Exercise prompt ▸
Given the records below, would you repeat exactly the lines that begin at the one containing "AdminAuth.validate_session_token token changed" and end at the one containing "ShareAddress.probe4 := None;", inclusive?

[Data extracted from a collection]

(** The file is private, and loads again. *)
Example persists_private_configuration :
  let toml := ReverseProxy.example_proxy_toml in
  let fs := default ∅ (last (ReverseProxy.proxy_save ReverseProxy.example_proxy ∅ ReverseProxy.example_proxy_path no_replace_faults).2) in
  (ReverseProxy.load_or_create fs ReverseProxy.example_proxy_path None no_replace_faults).1 = Ok ReverseProxy.example_proxy ∧
  mode <$> fs !! ReverseProxy.example_proxy_path = Some PRIVATE_MODE.
Proof. by vm_compute. Qed.
End config.

(** ** [startup.rs] *)

Definition quoted (s : string) : str := [ServiceUnit.DQ] ++ lit s ++ [ServiceUnit.DQ].

Definition contains_all (parts : list str) (text : str) : bool := forallb (fun p => contains p text) parts.
Definition contains_none (parts : list str) (text : str) : bool := forallb (fun p => negb (contains p text)) parts.

Example renders_openrc_service_with_quoted_paths :
  let text := ServiceUnit.render_openrc (lit "/opt/sing box/bin/server") (lit "/opt/sing box") (lit "service-user")
                (lit "service-group") [lit "--config"; lit "/opt/sing box/etc/config.toml"] (Some (lit "/opt/sing box/log/server.log")) in
  starts_with (lit "#!/sbin/openrc-run") text = true ∧
  contains_all [lit "supervisor=" ++ quoted "supervise-daemon"; lit "service-user:service-group";
                lit "/opt/sing box/etc/config.toml"; lit "output_log="; lit "/opt/sing box/log/server.log"] text = true.
Proof. by vm_compute. Qed.

Example renders_systemd_service_without_a_shell :
  let text := ServiceUnit.render_systemd (lit "/opt/server") (lit "/opt/service data") (lit "service-user")
                [lit "--config"; lit "/opt/config.toml"] in
  contains_all [lit "User=service-user"; lit "WorkingDirectory=/opt/service\x20data";
                lit "ExecStart=" ++ quoted "/opt/server" ++ lit " " ++ quoted "--config" ++ lit " " ++ quoted "/opt/config.toml"]
    text = true ∧
  contains (lit "/bin/sh") text = false.
Proof. by vm_compute. Qed.

Example shell_quotes_single_quotes : ServiceUnit.shell_quote (lit "a'b") = lit "'a'\''b'".
Proof. by vm_compute. Qed.

(** ** [admin.rs] *)

Section admin.
Let sessions := AdminAuth.example_session_lib.
Let mac := test_blake2b.
#[local] Existing Instances sessions mac.

Definition operator (password : string) : AdminUsers.AdminCredentials :=
  {| AdminUsers.username := lit "operator"; AdminUsers.password := lit password |}.

Example signs_and_expires_admin_sessions :
  let credentials := {| AdminUsers.admins := [operator "secret"] |} in
  let changed := {| AdminUsers.admins := [operator "changed"] |} in
  match AdminAuth.issue_session_token (operator "secret") 86500 with
  | Some token =>
      let tampered := take (length token - 1) token ++ [if bool_decide (last token = Some 97) then 98 else 97] in
      AdminAuth.validate_session_token token credentials 100 = Some (lit "operator") ∧
      AdminAuth.validate_session_token token credentials 86500 = None ∧
      AdminAuth.validate_session_token token changed 100 = None ∧
      AdminAuth.validate_session_token tampered credentials 100 = None
  | None => False
  end.
Proof. by vm_compute. Qed.
End admin.

Example explicit_listen_addresses_are_used_for_read_only_share_addresses :
  let probes := {| ShareAddress.probe4 := None; ShareAddress.probe6 := None |} in
  let ipv6 := [32; 1; 13; 184] ++ replicate 11 0 ++ [16] in
  ShareAddress.detect_network_addresses probes {| ip := V4 [192; 0; 2; 10]; port := 443 |}
  = {| ShareAddress.detected4 := Some [192; 0; 2; 10]; ShareAddress.detected6 := None |} ∧
  ShareAddress.detect_network_addresses probes {| ip := V6 ipv6; port := 443 |}
  = {| ShareAddress.detected4 := None; ShareAddress.detected6 := Some ipv6 |}.
Proof. by vm_compute. Qed.

Example nat_detection_preserves_explicit_public_share_addresses :
  let merge := fun existing detected => ShareAddress.merge_auto_ipv4_address (lit existing) (Some detected) in
  let unique_local := [253] ++ replicate 14 0 ++ [32] in
  merge "ph1.deeprush.ai"%string [10; 91; 0; 36] = lit "ph1.deeprush.ai" ∧
  merge "23.147.56.201"%string [10; 0; 160; 2] = lit "23.147.56.201" ∧
  merge EmptyString [10; 0; 160; 2] = lit "10.0.160.2" ∧
  merge "23.147.56.201"%string [8; 8; 8; 8] = lit "23.147.56.201" ∧
  ShareAddress.merge_auto_ipv6_address (lit "2606:4700:4700::1111") (Some unique_local) = lit "2606:4700:4700::1111" ∧
  ShareAddress.merge_auto_ipv6_address [] (Some unique_local) = [].
Proof. by vm_compute. Qed.

(** ** [sublink.rs]: rules and documents

    The nodes are what the tests' subscriptions parse to. *)

(** Where a text first has a part. *)
Fixpoint find_from (n : nat) (part text : str) : option nat :=
  if starts_with part text then Some n
  else match text with
       | [] => None
       | _ :: rest => find_from (S n) part rest
       end.

Definition precedes (a b : string) (text : str) : bool :=
  match find_from 0 (lit a) text, find_from 0 (lit b) text with
  | Some i, Some j => (i <? j)%nat
  | _, _ => false
  end.

Definition vless_node : SubNodes.Node := {|
  SubNodes.kind := lit "vless"; SubNodes.node_name := lit "smoke"; SubNodes.server := lit "example.com"; SubNodes.port := 443;
  SubNodes.username := lit "12345678-1234-1234-1234-123456789012"; SubNodes.password := []; SubNodes.private_key := [];
  SubNodes.host_key := []; SubNodes.method := []; SubNodes.uuid := lit "12345678-1234-1234-1234-123456789012";
  SubNodes.network := lit "ws"; SubNodes.path := lit "/ws"; SubNodes.host := lit "edge.example.com";
  SubNodes.service_name := []; SubNodes.sni := lit "edge.example.com"; SubNodes.obfs := []; SubNodes.obfs_password := [];
  SubNodes.flow := []; SubNodes.packet_encoding := []; SubNodes.udp := false; SubNodes.original := []; SubNodes.tls := true;
  SubNodes.insecure := false |}.

Definition no_lists : Rules.CustomRules := {| Rules.whitelist := []; Rules.blacklist := [] |}.

Definition clash_text (preset : Rules.RulePreset) (ad_block mrs china : bool) (custom : Rules.CustomRules) : str :=
  SubRender.render_clash [vless_node] (Rules.selected_rule_specs (Some preset) ad_block) custom mrs china.

Definition surge_text (preset : Rules.RulePreset) (ad_block china : bool) (custom : Rules.CustomRules) : str :=
  SubRender.render_surge [vless_node] (Rules.selected_rule_specs (Some preset) ad_block) custom china.

Example converts_vless_to_clash :
  contains_all [lit "type: 'vless'"; lit "Host: 'edge.example.com'"] (clash_text Rules.Minimal false true false no_lists) = true.
Proof. by vm_compute. Qed.

Example original_rule_presets_generate_client_rule_sets :
  let minimal := clash_text Rules.Minimal true true false no_lists in
  let comprehensive := surge_text Rules.Comprehensive false false no_lists in
  contains_all [lit "category-ads-all.mrs"; lit "RULE-SET,category-ads-all,REJECT"; lit "RULE-SET,cn-ip,DIRECT,no-resolve"]
    minimal = true ∧
  contains (lit "youtube.mrs") minimal = false ∧
  contains_all [lit "category-ads-all.conf,REJECT"; lit "netflix.conf,PROXY"] comprehensive = true.
Proof. by vm_compute. Qed.

Example china_preset_orders_mainland_routes_and_split_dns :
  let clash := clash_text Rules.China true true true no_lists in
  let legacy := clash_text Rules.China true false true no_lists in
  let surge := surge_text Rules.China true true no_lists in
  contains_all [lit "enhanced-mode: fake-ip"; lit "https://1.1.1.1/dns-query#PROXY"; lit "    proxy: DIRECT";
                lit "RULE-SET,category-ads-all,REJECT"; lit "RULE-SET,private,DIRECT"; lit "RULE-SET,apple-cn,DIRECT";
                lit "RULE-SET,microsoft@cn,DIRECT"; lit "RULE-SET,steam@cn,DIRECT"; lit "RULE-SET,category-games@cn,DIRECT";
                lit "RULE-SET,bilibili,DIRECT"] clash = true ∧
  contains_none [lit "RULE-SET,apple,PROXY"; lit "RULE-SET,microsoft,PROXY"] clash = true ∧
  precedes "RULE-SET,bilibili,DIRECT" "RULE-SET,google,PROXY" clash = true ∧
  precedes "RULE-SET,google,PROXY" "RULE-SET,cn,DIRECT" clash = true ∧
  precedes "RULE-SET,cn,DIRECT" "RULE-SET,geolocation-!cn,PROXY" clash = true ∧
  contains (lit "format: yaml") legacy = true ∧ contains (lit "enhanced-mode: fake-ip") legacy = false ∧
  contains_all [lit "dns-server = 223.5.5.5, 119.29.29.29"; lit "apple-cn.conf,DIRECT"] surge = true.
Proof. by vm_compute. Qed.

Completed task ▸
      AdminAuth.validate_session_token token changed 100 = None ∧
      AdminAuth.validate_session_token tampered credentials 100 = None
  | None => False
  end.
Proof. by vm_compute. Qed.
End admin.

Example explicit_listen_addresses_are_used_for_read_only_share_addresses :
  let probes := {| ShareAddress.probe4 := None; ShareAddress.probe6 := None |} in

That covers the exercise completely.